A deep study of the word of God is vital. It is life-giving. Martin Luther understood this. It was his hours of tireless wrestling with Paul in the letter to the Romans that brought him to his great discovery of the life giving gospel, which brought about the Reformation. Listen to how he describes his discovery and let us be challenged to give ourselves to a tireless and prayerful sweating and labouring over the word of God that the gospel might continue to be clearly known and proclaimed:
I had indeed been captivated with an extraordinary ardor for understanding Paul in the Epistle to the Romans. But up till then it was ... a single word in Chapter 1 [:17], 'In it the righteousness of God is revealed,' that had stood in my way. For I hated that word 'righteousness of God,' which according to the use and custom of all the teachers, I had been taught to understand philosophically regarding the formal or active righteousness, as they called it, with which God is righteous and punishes the unrighteous sinner.

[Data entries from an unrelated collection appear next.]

(** After the lock itself. *)
Lemma cut_mid l1 l2 :
  wf_list l1 → own_disjoint w l1 → others w l1 = others w l →
  (∀ t x, holds l1 w t x → holds l w t x) →
  rec (l1, set_flock mid (posix_lock_to_flock mid)) = Some l2 →
  wf_list l2 ∧ own_disjoint w l2 ∧
  ∀ t x, holds l2 w t x ↔
    lk_covers lock x ∧ fl_type lock = t ∧ t ≠ F_UNLCK ∨
    ¬ lk_covers lock x ∧ holds l1 w t x.
Proof using Hpre Hp Hrec Hsound.
  intros Hwf1 Hd1 Ho1 Hsub. pose proof Hpre as (_ & _ & Hrd).
  set (mid' := set_flock mid _).
  assert (lk_who mid' = w) as Hmw by apply Hp.
  assert (fl_type mid' = fl_type lock) as Hmt by apply Hp.
  assert (∀ x, lk_covers mid' x ↔ lk_covers lock x) as Hmc.
  { intros x. unfold lk_covers. destruct Hp as [_ Hs He _ _ _ _ _ _ _].
    cbn. by rewrite Hs, He. }
  assert (merge_pre l1 mid') as Hpre1.
  { split_and!; [done|apply Hp|apply Hp]. }
  intros H2. pose proof (Hsound _ _ _ Hpre1 H2) as [Hwf2 _ _ _].
  apply Hrec in H2 as [Hd2 Hh2].
  - rewrite Hmw, Hmt in *. split_and!; [done..|]. intros t x.
    by rewrite Hh2, Hmc.
  - split_and!; [done|by rewrite Hmw|]. intros Hr f Hf Hfb Hfw Hft x Hfx.
    rewrite Hmw, Hmt in *.
    assert (f ∈ l) as Hfl.
    { assert (f ∈ others w l1) as Hin
        by (apply list_elem_of_filter; split; [by right|done]).
      rewrite Ho1 in Hin. by apply list_elem_of_filter in Hin as [_ ?]. }
    destruct (Hrd Hr f Hfl Hfb Hfw Hft x Hfx) as [Hnl Hnh].
    rewrite Hmc. split; [done|]. intros t Hx. by apply (Hnh t), Hsub.
Qed.
(* ===== verification/PosixClaims.v ===== *)
(** * Properties of the byte-range locks *)

From stdpp Require Import prelude.
From Stdlib Require Import ZArith Lia.
From S2P Require Import Prelude PosixLocks PosixMerge.
Open Scope Z_scope.

#[local] Opaque __insert_and_merge.

(** ** Conflicts *)

(** No other owner's granted lock conflicts with [lock] on any of its bytes. *)
Definition compatible (l : list posix_lock_t) (lock : posix_lock_t) : Prop :=
  ∀ w t x, w ≠ lk_who lock → lk_covers lock x → holds l w t x →
    t ≠ F_WRLCK ∧ fl_type lock ≠ F_WRLCK.

Lemma holds_cons_other lk l w t x :
  blocked lk = true ∨ lk_who lk ≠ w →
  holds (lk :: l) w t x ↔ holds l w t x.
Proof.
  intros Hlk. split.
  - intros (c & [->|Hin]%elem_of_cons & Hb & Hw & Hc).
    + destruct Hlk; congruence.
    + by exists c.
  - intros (c & Hin & Hc). exists c. split; [by right|done].
Qed.

Lemma compatible_cons lk l lock :
  lk_valid lk → lk_valid lock →
  compatible (lk :: l) lock ↔
  (blocked lk = false → locks_overlap lock lk → lk_who lk ≠ lk_who lock →
     fl_type lk ≠ F_WRLCK ∧ fl_type lock ≠ F_WRLCK) ∧ compatible l lock.
Proof.
  intros Hv Hvl. split.
  - intros Hc. split.
    + intros Hb Ho Hw. destruct (overlap_byte lock lk) as (x & H1 & H2);
        [done..|]. apply (Hc (lk_who lk) (fl_type lk) x); [done..|].
      exists lk. split; [by left|done].
    + intros w t x Hw Hx (c & Hin & Hh). apply (Hc w t x); [done..|].
      exists c. split; [by right|done].
  - intros [Hlk Hc] w t x Hw Hx (c & [->|Hin]%elem_of_cons & Hb & Hcw & Hct & Hcx).
    + rewrite <- Hct. apply Hlk; [done|by eapply byte_overlap|congruence].
    + apply (Hc w t x); [done..|]. by exists c.
Qed.

Lemma is_lock_grantable_spec l lock :
  wf_list l → lk_valid lock →
  __is_lock_grantable l lock = true ↔
  fl_type lock = F_UNLCK ∨ compatible l lock.
Proof.
  intros Hwf Hv. induction Hwf as [|lk l [Hlv Hlt] _ IH];
    cbn [__is_lock_grantable].
  - split; [|done]. intros _. right. intros w t x _ _ (c & Hin & _).
    by apply elem_of_nil in Hin.
  - rewrite compatible_cons by done.
    pose proof (same_owner_who lk lock) as Hso.
    destruct (decide (fl_type lock = F_UNLCK)) as [Hu|Hu].
    { split; [by left|]. intros _. repeat case_decide; try tauto;
        (apply IH; by left). }
    case_decide as H1; [case_decide as H2|].
    + split; [done|]. intros [?|[Hlk _]]; [done|].
      destruct H1 as [H1 H1'], H2 as (H2 & _ & H2').
      destruct (Hlk H1 H1'); [|tauto]. by rewrite <- Hso.
    + rewrite IH. split; [|tauto]. intros [?|Hc]; [done|]. right.
      split; [|done]. intros Hb Ho Hw.
      destruct (decide (fl_type lk = F_WRLCK)); [tauto|].
      destruct (decide (fl_type lock = F_WRLCK)); tauto.
    + rewrite IH. split; [|tauto]. intros [?|Hc]; [done|]. right. tauto.
Qed.

Lemma first_conflicting_overlap_spec l lock :
  wf_list l → lk_valid lock → fl_type lock ≠ F_UNLCK →
  match first_conflicting_overlap l lock with
  | None => compatible l lock
  | Some conf => conf ∈ l ∧ blocked conf = false ∧ lk_who conf ≠ lk_who lock ∧
      locks_overlap conf lock ∧ (fl_type conf = F_WRLCK ∨ fl_type lock = F_WRLCK)
  end.
Proof.
  intros Hwf Hv Ht. induction Hwf as [|lk l [Hlv Hlt] _ IH];
    cbn [first_conflicting_overlap].
  { intros w t x _ _ (c & Hin & _). by apply elem_of_nil in Hin. }
  pose proof (same_owner_who lk lock) as Hso.
  assert ((blocked lk = false → locks_overlap lock lk → lk_who lk ≠ lk_who lock →
      fl_type lk ≠ F_WRLCK ∧ fl_type lock ≠ F_WRLCK) →
    match first_conflicting_overlap l lock with
    | None => compatible (lk :: l) lock
    | Some conf => conf ∈ lk :: l ∧ blocked conf = false ∧
        lk_who conf ≠ lk_who lock ∧ locks_overlap conf lock ∧
        (fl_type conf = F_WRLCK ∨ fl_type lock = F_WRLCK)
    end) as Hskip.
  { intros Hc. destruct (first_conflicting_overlap l lock).
    - destruct IH as [? ?]. split; [by right|done].
    - by rewrite compatible_cons. }
  destruct (blocked lk) eqn:Hb; [by apply Hskip|].
  case_decide as Ho; [case_decide as Hs; [|case_decide as Hc]|].
  - apply Hskip. tauto.
  - split_and!; [by left|done|tauto|done..].
  - apply Hskip. tauto.
  - apply Hskip. unfold locks_overlap in *. tauto.
Qed.
(** ** Steps that leave the lists alone *)

Lemma il_inv_step s s' T T' :
  il_inv D s T →
  s_doms s' = s_doms s → s_ctx s' = s_ctx s → s_next s' = s_next s → s_lost s' = s_lost s →
  (∀ id, ok_ref (s_locks s' !! id) (refs D s T id + total (w_ref id) T' - total (w_ref id) T)) →
  (∀ id l', s_locks s' !! id = Some l' → ∃ l, s_locks s !! id = Some l ∧ same_desc l' l ∧
     (il_frame l' = il_frame l ∨ waits D s' T' id ≤ 0)) →
  (∀ id, answered s' id + total (w_ans id) T' = answered s id + total (w_ans id) T) →
  (∀ id, total (w_wait id) T' ≤ total (w_wait id) T) →
  (∀ todo all, AUnwind todo all ∈ T' → ∀ id, occ id todo ≤ occ id all ≤ occ id todo + answered s' id) →
  (∀ vol a, a ∈ T → grants D vol a → ∃ a', a' ∈ T' ∧ grants D vol a') →
  s_inode_ref s' - total w_inode T' - (s_inode_ref s - total w_inode T) =
    sum_to (s_next s) (held D s T') - sum_to (s_next s) (held D s T) →
  il_inv D s' T'.
Proof.
  intros [V1 V2 V3 V4 V5 V6 V7 V8 V9 V10 V11 V12 V13] Ed Ec En El Hr Hk Ha Hw Hs Hg Hn.
  assert (∀ vol, get_domain s' vol = get_domain s vol) as Hd by (intros; unfold get_domain; by rewrite Ed).
  assert (∀ vol, granted s' vol = granted s vol ∧ waiting s' vol = waiting s vol) as Hl.
  { intros vol. unfold granted, waiting. by rewrite Hd. }
  assert (∀ id, in_lists D s' id = in_lists D s id) as Hin.
  { intros id. unfold in_lists. by destruct (Hl (il_volume (D id))) as [-> ->]. }
  assert (∀ id, refs D s' T' id = refs D s T id + total (w_ref id) T' - total (w_ref id) T) as Href.
  { intros id. unfold refs. rewrite Hin, El. lia. }
  split.
  - intros id. rewrite Href. apply Hr.
  - intros id. rewrite En. intros Hid. destruct (V2 id Hid) as (F1 & F2 & F3). rewrite Href.
    pose proof (Hr id) as Hrid. unfold ok_ref in Hrid. specialize (Ha id).
    pose proof (occ_nonneg id ((λ x, x.1.1) <$> s_answers s')). pose proof (total_ans_ge0 id T').
    unfold answered in *. split; [|lia]. destruct (s_locks s' !! id) as [l'|] eqn:E; [|done].
    destruct (Hk id l' E) as (l & Hl' & _). pose proof (V1 id) as X. rewrite Hl' in X. cbn in X. lia.
  - intros id l' E. destruct (Hk id l' E) as (l & Hl' & Hd' & _). specialize (V3 id l Hl').
    unfold same_desc in *. intuition congruence.
  - intros vol id. destruct (Hl vol) as [-> ->]. apply V4.
  - intros vol. destruct (Hl vol) as [-> ->]. apply V5.
  - intros vol. destruct (Hl vol) as [-> _]. apply V6.
  - intros c. unfold lockers. rewrite Ec. apply V7.
  - intros c id. unfold lockers. rewrite Ec, Hin. apply V8.
  - intros id. rewrite En. intros Hid. specialize (V9 id Hid). specialize (Ha id). unfold unanswered in *.
    destruct (Hl (il_volume (D id))) as [_ ->]. lia.
  - intros id l' E Hwt. destruct (Hk id l' E) as (l & Hl' & _ & [->|Hz]); [|lia].
    apply V10; [done|]. specialize (Hw id). unfold waits in *. destruct (Hl (il_volume (D id))) as [_ Hwl].
    rewrite Hwl in Hwt. lia.
  - done.
  - intros vol. destruct (V12 vol) as [(a & Hin' & Hga)|Hj]; [left; by eapply Hg|right].
    by destruct (Hl vol) as [-> ->].
  - rewrite En. assert (sum_to (s_next s) (held D s' T') = sum_to (s_next s) (held D s T')) as ->; [|lia].
    apply sum_to_ext. intros i _. unfold held. by rewrite Hin.
Qed.

Lemma held_same s T T' :
  (∀ id, total (w_clean id) T' = total (w_clean id) T) →
  sum_to (s_next s) (held D s T') - sum_to (s_next s) (held D s T) = 0.
Proof.
  intros H. assert (sum_to (s_next s) (held D s T') = sum_to (s_next s) (held D s T)); [|lia].
  apply sum_to_ext. intros i _. unfold held. by rewrite H.
Qed.
Lemma held_less s T T' j :
  (j < s_next s)%nat →
  (∀ id, total (w_clean id) T' = total (w_clean id) T - one (bool_decide (j = id))) →
  sum_to (s_next s) (held D s T') - sum_to (s_next s) (held D s T) = -1.
Proof.
  intros Hj H. assert (sum_to (s_next s) (held D s T') = sum_to (s_next s) (held D s T) + (-1)); [|lia].
  rewrite <- (sum_to_add _ _ j) by done. apply sum_to_ext. intros i _. unfold held. rewrite H.
  case_decide; [subst; rewrite bool_decide_eq_true_2 by done|rewrite bool_decide_eq_false_2 by congruence]; cbn; lia.
Qed.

Though I lived as a monk without reproach, I felt that I was a sinner before God with an extremely disturbed conscience. I could not believe that he was placated by my satisfaction. I did not love, yes, I hated the righteous God who punishes sinners, and secretly, if not blasphemously, certainly murmuring greatly, I was angry with God, and said, "As if, indeed, it is not enough, that miserable sinners, eternally lost through original sin, are crushed by every kind of calamity by the law of the decalogue, without having God add pain to pain by the gospel and also by the gospel threatening us with his righteous wrath!" Thus I raged with a fierce and trouble conscience. Nevertheless, I beat importunately upon Paul at that place, most ardently desiring to know what St. Paul wanted.

At last, by the mercy of God, meditating day and night, I gave heed to the context of the words, namely, "In it righteousness of God is revealed, as it is written, "He who through faith is righteous shall live." There I began to understand [that] the righteousness of God is that by which the righteous lives by a gift of God, namely by faith. And this is the meaning: the righteousness of God is revealed by the gospel, namely, the passive righteousness with which [the] merciful God justifies us by faith, as it is written, "He who through faith is righteous shall
live." Here I felt that I was altogether born again and had entered paradise itself through open gates. Here a totally other face of the entire Scripture showed itself to me. Thereupon I ran through the Scriptures from memory ...

And I extolled my sweetest word with a love as great as the hatred with which I had before hated the word 'righteousness of God.' Thus that place in Paul was for me truth the gate to paradise.